=== What you will do ===
Reproduce, exactly, the lines of the material below from the line containing "(ts : list Transaction)" through the line containing "Op_sendBlock (p : Pool)", with both end lines included and nothing else.

=== The data ===
Definition sendByConfidants (now : nat → Z) (cmd scmd : Z) (o : OPackStream) (w : world) : list nat * SessionIO :=
  let '(packs, net) := new_packets (ostream_get o) w.2 in
  send_each now packs cmd scmd (ostream_lastSize o) (nd_myId w.1) (nd_confidantNodes w.1) net.

(** The operations of the node, with what the solver and the API give them. *)
Inductive node_op :=
| Op_sendRoundTable
| Op_sendTransaction (t : Transaction)
| Op_sendTransactions (ts : list Transaction)
| Op_sendFirstTransaction (t : Transaction)
| Op_sendTransactionList (p : Pool) (target : Z)
| Op_sendVector (v : byte_array)
| Op_sendMatrix (m : byte_array)
| Op_sendBlock (p : Pool)
| Op_sendHash (h : byte_array) (target : Z)
| Op_becomeWriter
| Op_initNextRound (mainNode : Z) (confidantNodes : list Z).

(** [sendRoundTable] *)
Definition round_table_stream (n : Node) : OPackStream :=
  foldl (λ o conf, ostream_put_NodeId conf o)
    (ostream_put_NodeId (nd_mainNode n) (ostream_put (le_bytes 4 (nd_roundNum n)) ostream_init)) (nd_confidantNodes n).

Definition sendRoundTable (now : nat → Z) (w : world) : world :=
  let o := round_table_stream w.1 in
  let '(packs, net) := new_packets (ostream_get o) w.2 in
  let net := removeAllTasks net in
  (w.1, (addTaskBroadcast (now 0%nat) packs Sub_SGetIpTable (ostream_lastSize o) net).2).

=== Answer for the task ===
| Op_sendTransactions (ts : list Transaction)
| Op_sendFirstTransaction (t : Transaction)
| Op_sendTransactionList (p : Pool) (target : Z)
| Op_sendVector (v : byte_array)
| Op_sendMatrix (m : byte_array)
| Op_sendBlock (p : Pool)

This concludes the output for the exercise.